#### Exercise:
How do the lines below between the ones holding "Definition run_var_op (mm" and "Definition set_session (k", inclusive, read? Give them again exactly, with no other lines.

━━ Exercise data ━━

(* ===== verification/SessionSpec.v ===== *)
(** What the calls around a workflow guarantee: variables are private maps,
    helper results are no steps, a cancelled instance stays terminal, and waiting
    ends ([Session]). *)
From S2P Require Import Prelude RustString Json JsonText Flatten StatusWrite Submission Session.

(** ** The version *)

(** The version the cache may hold. *)
Definition cache_from (P : string -> Prop) (s : session) : Prop :=
  forall v ts, s_version s = Some (v, ts) -> P v.

Lemma installed_version_from P c s v s' :
  cache_from P s -> (forall w, c_extversion c = Some w -> P w) ->
  installed_extension_version c s = (v, s') ->
  cache_from P s' /\ s_marker s' = s_marker s /\
  match v with Some w => P w | None => c_extversion c = None end.
Proof.
  unfold installed_extension_version, cache_from. intros Hs Hc.
  destruct (s_version s) as [[w ts]|] eqn:Hv.
  - destruct (_ <? _)%N.
    + intros [= <- <-]. rewrite Hv. naive_solver.
    + destruct (c_extversion c) eqn:E; intros [= <- <-]; simpl; naive_solver.
  - destruct (c_extversion c) eqn:E; intros [= <- <-]; simpl; naive_solver.
Qed.

(** A version whose variables have owners. *)
Definition owner_version (v : string) : Prop := owner_scoped_vars_enabled (Some v) = Ok true.

(** ** Private variables *)

Inductive var_op := SetVar (name value : string) | UnsetVar (name : string) | ClearVars.

Definition run_var_op (mm : mismatch) (c : call_env) (op : var_op)
  : vars_table -> session -> result string string * vars_table * session :=
  match op with
  | SetVar name value => setvar mm c name value
  | UnsetVar name => unsetvar mm c name
  | ClearVars => clearvars mm c
  end.

(** What the operation does to a map of names. *)
Definition var_effect (op : var_op) (m : gmap string (option string)) : gmap string (option string) :=
  match op with
  | SetVar name value => <[name := Some value]> m
  | UnsetVar name => delete name m
  | ClearVars => ∅
  end.

(** Calls of several sessions, in the order they take effect. *)
Record world := mkWorld { w_vars : vars_table; w_sessions : nat -> session }.

Definition set_session (k : nat) (s : session) (f : nat -> session) : nat -> session :=
  fun j => if Nat.eqb j k then s else f j.

Fixpoint run_var_ops (mm : mismatch) (calls : list (nat * call_env * var_op)) (w : world) : world :=
  match calls with
  | [] => w
  | (k, c, op) :: calls' =>
      let '(_, t, s) := run_var_op mm c op (w_vars w) (w_sessions w k) in
      run_var_ops mm calls' (mkWorld t (set_session k s (w_sessions w)))
  end.

(** The calls of a role that take effect: outside workflows, without an error of
    the database. *)
Definition effective (user : N) (call : nat * call_env * var_op) : bool :=
  let '(_, c, _) := call in
  (c_user c =? user)%N && negb (is_in_workflow_context c) && negb (bool_decide (is_Some (c_spi_error c))).

Lemma own_vars_lookup user rows name :
  own_vars user (OwnerVars rows) !! name = rows !! (user, name).
Proof.
  unfold own_vars. rewrite <- (lookup_map_curry (M1 := gmap N) (M2 := gmap string) rows user name).
  destruct (map_curry (M1 := gmap N) (M2 := gmap string) rows !! user); simpl; [done|]. apply lookup_empty.
Qed.

(** One statement on the owned rows. *)
Definition op_rows (user : N) (op : var_op) (rows : gmap (N * string) (option string))
  : gmap (N * string) (option string) :=
  match op with
  | SetVar name value => <[(user, name) := Some value]> rows
  | UnsetVar name => delete (user, name) rows
  | ClearVars => filter (fun kv => fst (fst kv) <> user) rows
  end.

Lemma run_var_op_owned mm c op rows s :
  cache_from owner_version s -> (exists v, c_extversion c = Some v /\ owner_version v) ->
  exists r s', cache_from owner_version s' /\
  if negb (is_in_workflow_context c) && negb (bool_decide (is_Some (c_spi_error c)))
  then r = Ok "OK" /\ run_var_op mm c op (OwnerVars rows) s = (r, OwnerVars (op_rows (c_user c) op rows), s')
  else is_ok r = false /\ run_var_op mm c op (OwnerVars rows) s = (r, OwnerVars rows, s').
Proof.
  intros Hs (v & Hv & Hp).
  assert (Hgen : forall f verb failure st,
    (forall rows, st true (OwnerVars rows) = Ok (OwnerVars (op_rows (c_user c) op rows))) ->
    exists r s', cache_from owner_version s' /\
    if negb (is_in_workflow_context c) && negb (bool_decide (is_Some (c_spi_error c)))
    then r = Ok "OK" /\ change_vars c f verb failure st (OwnerVars rows) s =
      (r, OwnerVars (op_rows (c_user c) op rows), s')
    else is_ok r = false /\ change_vars c f verb failure st (OwnerVars rows) s = (r, OwnerVars rows, s')).
  { intros f verb failure st Hst. unfold change_vars.
    destruct (is_in_workflow_context c); cbn [negb andb]; [by eexists _, s; split_and!; [|..|reflexivity]|].
    destruct (installed_extension_version c s) as [w s1] eqn:Hi.
    eapply installed_version_from in Hi as (Hs1 & _ & Hw); [|exact Hs|naive_solver].
    destruct w as [w|]; [|congruence]. rewrite Hw.
    destruct (c_spi_error c) as [e|].
    - rewrite bool_decide_true by eauto. cbn [negb]. by eexists _, s1; split_and!; [|..|reflexivity].
    - rewrite bool_decide_false by (by intros []). cbn [negb]. rewrite Hst.
      by eexists _, _; split_and!; [|..|reflexivity]. }
  destruct op; apply Hgen; done.
Qed.

Lemma own_vars_op user c op rows :
  own_vars user (OwnerVars (op_rows (c_user c) op rows)) =
  if (c_user c =? user)%N then var_effect op (own_vars user (OwnerVars rows))
  else own_vars user (OwnerVars rows).
Proof.
  apply map_eq. intros name. rewrite own_vars_lookup.
  destruct (N.eqb_spec (c_user c) user) as [->|Hne].
  - destruct op as [n v|n|]; cbn [op_rows var_effect].
    + destruct (decide (n = name)) as [->|]; [by rewrite !lookup_insert_eq|].
      rewrite !lookup_insert_ne by congruence. by rewrite own_vars_lookup.
    + destruct (decide (n = name)) as [->|]; [by rewrite !lookup_delete_eq|].
      rewrite !lookup_delete_ne by congruence. by rewrite own_vars_lookup.
    + rewrite lookup_empty. apply map_lookup_filter_None. right. naive_solver.
  - rewrite own_vars_lookup. destruct op as [n v|n|]; cbn [op_rows].
    + apply lookup_insert_ne. congruence.
    + apply lookup_delete_ne. congruence.
    + apply option_eq. intros x. rewrite map_lookup_filter_Some. simpl. naive_solver.
Qed.

Section Private.
Context (mm : mismatch).

(** Variables are private.  Whatever sessions of whatever roles set, unset
    and clear variables in one table, what a role reads and what a start captures
    is the outcome of its own effective calls on a map of its own. *)
Theorem vars_private calls w rows user :
  w_vars w = OwnerVars rows -> (forall k, cache_from owner_version (w_sessions w k)) ->
  Forall (fun '(_, c, _) => exists v, c_extversion c = Some v /\ owner_version v) calls ->
  let mine := fold_left (fun m '(_, _, op) => var_effect op m) (filter (effective user) calls)
      (own_vars user (w_vars w)) in
  let w' := run_var_ops mm calls w in
  forall k c, c_user c = user -> c_spi_error c = None ->
  (exists v, c_extversion c = Some v /\ owner_version v) ->
  (forall name, fst (getvar mm c name (w_vars w') (w_sessions w' k)) = Ok (mjoin (mine !! name))) /\
  fst (capture_vars mm c (w_vars w') (w_sessions w' k)) = Ok (omap id mine).
Proof.
  intros Hrows Hcache Hcalls mine w' k c Hu He (v & Hv & Hp).
  assert (Hw' : exists rows', w_vars w' = OwnerVars rows' /\
    (forall k, cache_from owner_version (w_sessions w' k)) /\ own_vars user (OwnerVars rows') = mine).
  { subst w' mine. rewrite Hrows. clear He Hu Hv Hp c k v. revert w rows Hrows Hcache.
    induction Hcalls as [|[[k c] op] calls Hc _ IH]; intros w rows Hrows Hcache.
    { exists rows. by split_and!. }
    destruct (run_var_op_owned mm c op rows (w_sessions w k) (Hcache k) Hc) as (r & s & Hs & Hrun).
    cbn [run_var_ops]. rewrite Hrows.
    assert (Hc' : forall t j, cache_from owner_version (w_sessions (mkWorld t (set_session k s (w_sessions w))) j)).
    { intros t j. cbn. unfold set_session. by destruct (Nat.eqb j k). }
    assert (Heff : effective user (k, c, op) = (c_user c =? user)%N &&
      (negb (is_in_workflow_context c) && negb (bool_decide (is_Some (c_spi_error c))))).
    { unfold effective. by rewrite andb_assoc. }
    destruct (negb (is_in_workflow_context c) && _).
    - destruct Hrun as [_ ->].
      specialize (IH (mkWorld (OwnerVars (op_rows (c_user c) op rows)) (set_session k s (w_sessions w)))
        _ eq_refl (Hc' _)) as (rows' & Hr & Hca & Hown).
      exists rows'. split_and!; [done|done|]. rewrite Hown, own_vars_op, filter_cons.
      rewrite andb_true_r in Heff. rewrite <- Heff.
      by destruct (effective user (k, c, op)).
    - destruct Hrun as [_ ->].
      specialize (IH (mkWorld (OwnerVars rows) (set_session k s (w_sessions w)))
        _ eq_refl (Hc' _)) as (rows' & Hr & Hca & Hown).
      exists rows'. split_and!; [done|done|]. rewrite Hown, filter_cons.
      rewrite andb_false_r in Heff. by rewrite Heff. }
  destruct Hw' as (rows' & Hr & Hca & Hown). rewrite Hr, <- Hown.
  unfold getvar, capture_vars. subst user.
  destruct (installed_extension_version c (w_sessions w' k)) as [ver s1] eqn:Hi.
  eapply installed_version_from in Hi as (_ & _ & Hver); [|apply Hca|naive_solver].
  destruct ver as [ver|]; [|congruence]. rewrite Hver, He. cbn [result_bind fst]. split; [|done].
  intros name. cbn [select_var]. by rewrite own_vars_lookup.
Qed.
End Private.

(** ** Helpers are no steps *)

Section Helpers.
Context {SJ : SerdeJson}.

Lemma marker_name f ts (statement : Z) s :
  char_free "010" f = true -> (0 <= ts <= i64_max)%Z -> starts_with "{" (trim_start s) = false ->
  same_statement_non_future_helper_name (Some (f +:+ String "010" (show_Z ts))) statement s =
    if (ts =? statement)%Z then Some f else None.
Proof.
  intros Hf Hts Hs. unfold same_statement_non_future_helper_name. rewrite Hs. cbn [mbind option_bind].
  rewrite split_once_char_free by done. cbn [mbind option_bind].
  unfold show_Z. destruct (Z.ltb_spec ts 0); [lia|].
  rewrite parse_i64_show by lia. cbn [mbind option_bind]. by rewrite Z2N.id by lia.
Qed.

(** The calls whose text is not a future. *)
Definition helper_names : list string :=
  ["df.setvar"; "df.unsetvar"; "df.clearvars"; "df.await_instance"].

(** The text a helper returns is not taken for a step.  In the statement
    in which a helper was called, a text that is not JSON is refused with the
    helper's name, by composition and by [df.start] alike; in every other
    statement the marker has no effect. *)
Theorem helper_result_refused c f s statement text :
  f ∈ helper_names -> (0 <= c_statement c <= i64_max)%Z ->
  starts_with "{" (trim_start text) = false ->
  let marker := s_marker (mark_non_future_helper_call c f s) in
  if (c_statement c =? statement)%Z
  then ensure marker statement text = Err (non_future_helper_error f) /\
    ensure_strict marker statement text = Err (non_future_helper_error f)
  else ensure marker statement text = ensure None statement text /\
  ensure_strict marker statement text = ensure_strict None statement text.
Proof.
  intros Hf Hts Htext marker.
  assert (Hfree : char_free "010" f = true).
  { unfold helper_names in Hf. set_unfold in Hf. by destruct_or! Hf; subst. }
  assert (Hm : same_statement_non_future_helper_name marker statement text =
    if (c_statement c =? statement)%Z then Some f else None) by (by apply marker_name).
  unfold ensure, ensure_strict. rewrite Hm. destruct (c_statement c =? statement)%Z; [done|].
  unfold same_statement_non_future_helper_name. by rewrite Htext.
Qed.
End Helpers.

(** ** Waiting *)

(** A query that does not end the wait. *)
Definition undecided (r : result (option string) string) : Prop :=
  exists s, r = Ok (Some s) /\ terminal_lower (to_lowercase s) = false.

Section Await.
Context (poll : nat -> result (option string) string) (instance_id : string).

Lemma await_loop_skip fuel attempts n timeout :
  (forall i, (i < n)%nat -> undecided (poll (attempts + i))) ->
  (n = 0%nat \/ (Z.of_nat (attempts + n) < max_attempts timeout)%Z) ->
  await_loop poll (n + fuel) attempts instance_id timeout =
    await_loop poll fuel (attempts + n) instance_id timeout.
Proof.
  revert attempts. induction n as [|n IH]; intros attempts Hp Hn.
  { by rewrite Nat.add_0_r. }
  cbn [Nat.add await_loop]. destruct (Hp 0%nat ltac:(lia)) as (s & Hs & Ht).
  rewrite Nat.add_0_r in Hs. rewrite Hs, Ht.
  destruct (Z.leb_spec (max_attempts timeout) (Z.of_nat (S attempts))); [lia|].
  rewrite IH; [f_equal; lia| |lia].
  intros i Hi. replace (S attempts + i) with (attempts + S i) by lia. apply Hp. lia.
Qed.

━━━

#### Reply to the exercise:
Definition run_var_op (mm : mismatch) (c : call_env) (op : var_op)
  : vars_table -> session -> result string string * vars_table * session :=
  match op with
  | SetVar name value => setvar mm c name value
  | UnsetVar name => unsetvar mm c name
  | ClearVars => clearvars mm c
  end.

(** What the operation does to a map of names. *)
Definition var_effect (op : var_op) (m : gmap string (option string)) : gmap string (option string) :=
  match op with
  | SetVar name value => <[name := Some value]> m
  | UnsetVar name => delete name m
  | ClearVars => ∅
  end.

(** Calls of several sessions, in the order they take effect. *)
Record world := mkWorld { w_vars : vars_table; w_sessions : nat -> session }.

Definition set_session (k : nat) (s : session) (f : nat -> session) : nat -> session :=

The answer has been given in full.